(* ===== verification/Sock.v ===== *)
(** * Sockets and socket types ([core/sock.c], [core/sockbase.c], [aio/ctx.c])

    A socket type ("protocol") is a set of virtual functions,
    [nn_sockbase_vfptr]: the class [SockProto].  The core calls them when a
    pipe is added, removed, readable or writable, and when the user sends or
    receives.  This file models that core: the hand-over of pipes with the
    connection statistics, the event loop that runs when a context is left,
    the signalling of the two file descriptors the user polls, and the
    non-blocking paths of [nn_sock_send] and [nn_sock_recv].

    [SockSpec] is the contract of a protocol, and [sock_run_until] the theorem
    that a socket whose protocol meets it never aborts, whatever its
    transports and its user do, up to a receive that the contract does not
    cover ([sk_takes]); protocols without such receives are [SockTakes].  Each
    protocol file gives an instance. *)

From S2P Require Import Prelude NNList Wire Pipe Timer.
Local Open Scope Z_scope.

Definition NN_SOCKBASE_EVENT_IN : Z := 1.
Definition NN_SOCKBASE_EVENT_OUT : Z := 2.
Definition ENOTSUP : Z := 95.
Definition EBADF : Z := 9.

Definition has_in (events : Z) : bool := negb (bool_decide (Z.land events NN_SOCKBASE_EVENT_IN = 0)).
Definition has_out (events : Z) : bool := negb (bool_decide (Z.land events NN_SOCKBASE_EVENT_OUT = 0)).
Lemma inv_happens v v' b : bind_inv v b -> happens v v' -> bind_inv v' b /\ (bt_state b <> NN_BTCP_STATE_ACTIVE -> (rank v' < rank v)%nat).
Proof.
  intros I [i Hi Hl|i Hi Hl Ht|i Hi].
  - destruct (who_accepts _ _ _ I Hi) as [Hb Hn].
    pose proof (bi_state_ok _ _ I) as Hst. unfold state_ok in Hst.
    destruct (bt_state b) eqn:Es; [naive_solver| |destruct Hst as (j & Hj & _ & [] & _); naive_solver|naive_solver|naive_solver].
    destruct Hst as (j & Hj & _ & Hw & Hev & Hs). replace j with i in * by congruence.
    assert (Hq := eq_refl : v_q (tell (Some i) NN_ATCP_ACCEPTED (set_ls LListening (set_ph i AActive v))) = v_q v ++ [(Some i, NN_ATCP_ACCEPTED)]).
    split; [|done]. eapply (inv_update _ _ _ i AActive); [done|by rewrite Hi|done| |done|].
    + intros k Hk. by rewrite (told_app _ _ _ _ _ Hq), decide_False by congruence.
    + unfold state_ok. rewrite Es. exists i. split_and!; [done|done| |by rewrite (none_app _ _ _ _ Hq)|done].
      apply WAccepted; [done|apply lookup_insert_eq|done|]. rewrite (told_app _ _ _ _ _ Hq), decide_True by done.
      destruct Hw as [_ _ _ ->| | |]; [done|congruence..].
  - assert (Hq := eq_refl : v_q (tell (Some i) NN_ATCP_ERROR (set_ph i AFailed v)) = v_q v ++ [(Some i, NN_ATCP_ERROR)]).
    destruct (who_is _ _ _ _ I Hi) as [(Hb & _ & Hw & _)|(Hin & Hb & M)]; [destruct Hw; unfold told in *; congruence|].
    split; [|intros _; rewrite rank_tell; pose proof (rank_set_ph v i _ AFailed Hi); cbn [weight] in *; lia].
    eapply (inv_update _ _ _ i AFailed); [done|by rewrite Hi|done| | |].
    + intros k Hk. by rewrite (told_app _ _ _ _ _ Hq), decide_False by congruence.
    + intros _. rewrite (told_app _ _ _ _ _ Hq), decide_True by done. unfold told. rewrite Ht. constructor.
      inversion M; congruence.
    + apply (state_ok_other v _ _ i); [by apply bi_state_ok| |done|done| | |done|by rewrite (none_app _ _ _ _ Hq)].
      * intros Hs. pose proof (bi_state_ok _ _ I) as Hst. unfold state_ok in Hst. rewrite Hs in Hst. naive_solver.
      * intros k Hk. by apply lookup_insert_ne.
      * intros k Hk. by rewrite (told_app _ _ _ _ _ Hq), decide_False by congruence.
  - assert (Hq : v_q (ac_stopped i (returned i v)) = v_q v ++ [(Some i, NN_ATCP_STOPPED)]) by (cbn; by rewrite returned_q).
    assert (Hph : v_ph (ac_stopped i (returned i v)) = <[i := AStopped]> (v_ph v)) by (cbn; by rewrite returned_ph).
    split; [|intros _; unfold ac_stopped; rewrite rank_tell; pose proof (rank_set_ph (returned i v) i AStopping AStopped) as R;
      rewrite returned_ph, returned_rank in R; specialize (R Hi); cbn [weight] in *; lia].
    eapply (inv_update _ _ _ i AStopped); [done|by rewrite Hi|done| | |].
    + intros k Hk. by rewrite (told_app _ _ _ _ _ Hq), decide_False by congruence.
    + intros Hin. rewrite (told_app _ _ _ _ _ Hq), decide_True by done.
      pose proof (bi_members _ _ I i _ Hin Hi) as M. inversion M; subst. constructor. by right.
    + destruct (who_is _ _ _ _ I Hi) as [(Hb & Hn & Hw & Hev & Hs)|(Hin & Hb & M)].
      * inversion Hw as [| |Es _ Hl Ht|]; try congruence. unfold state_ok. rewrite Es. exists i. split_and!; [done|done| |by rewrite (none_app _ _ _ _ Hq)|done].
        apply WStopped; [done|by rewrite Hph, lookup_insert_eq| |].
        -- cbn. unfold returned. by rewrite bool_decide_eq_true_2.
        -- rewrite (told_app _ _ _ _ _ Hq), decide_True by done. by rewrite Ht.
      * pose proof (bi_state_ok _ _ I) as Hst.
        inversion M as [| | |Es Et|]; subst.
        apply (state_ok_other v _ _ i); [done|congruence|done|done| | | |by rewrite (none_app _ _ _ _ Hq)].
        -- intros k Hk. by rewrite Hph, lookup_insert_ne.
        -- intros k Hk. by rewrite (told_app _ _ _ _ _ Hq), decide_False by congruence.
        -- cbn. rewrite returned_other; [done|]. unfold state_ok in Hst. rewrite Es in Hst. destruct Hst as (_ & -> & _). done.
Qed.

--------

**TRY IT**
Set down exactly what runs from the line containing "-- cbn. rewrite" through the last line above, both lines included.

**WRITTEN REPLY**
        -- cbn. rewrite returned_other; [done|]. unfold state_ok in Hst. rewrite Es in Hst. destruct Hst as (_ & -> & _). done.
Qed.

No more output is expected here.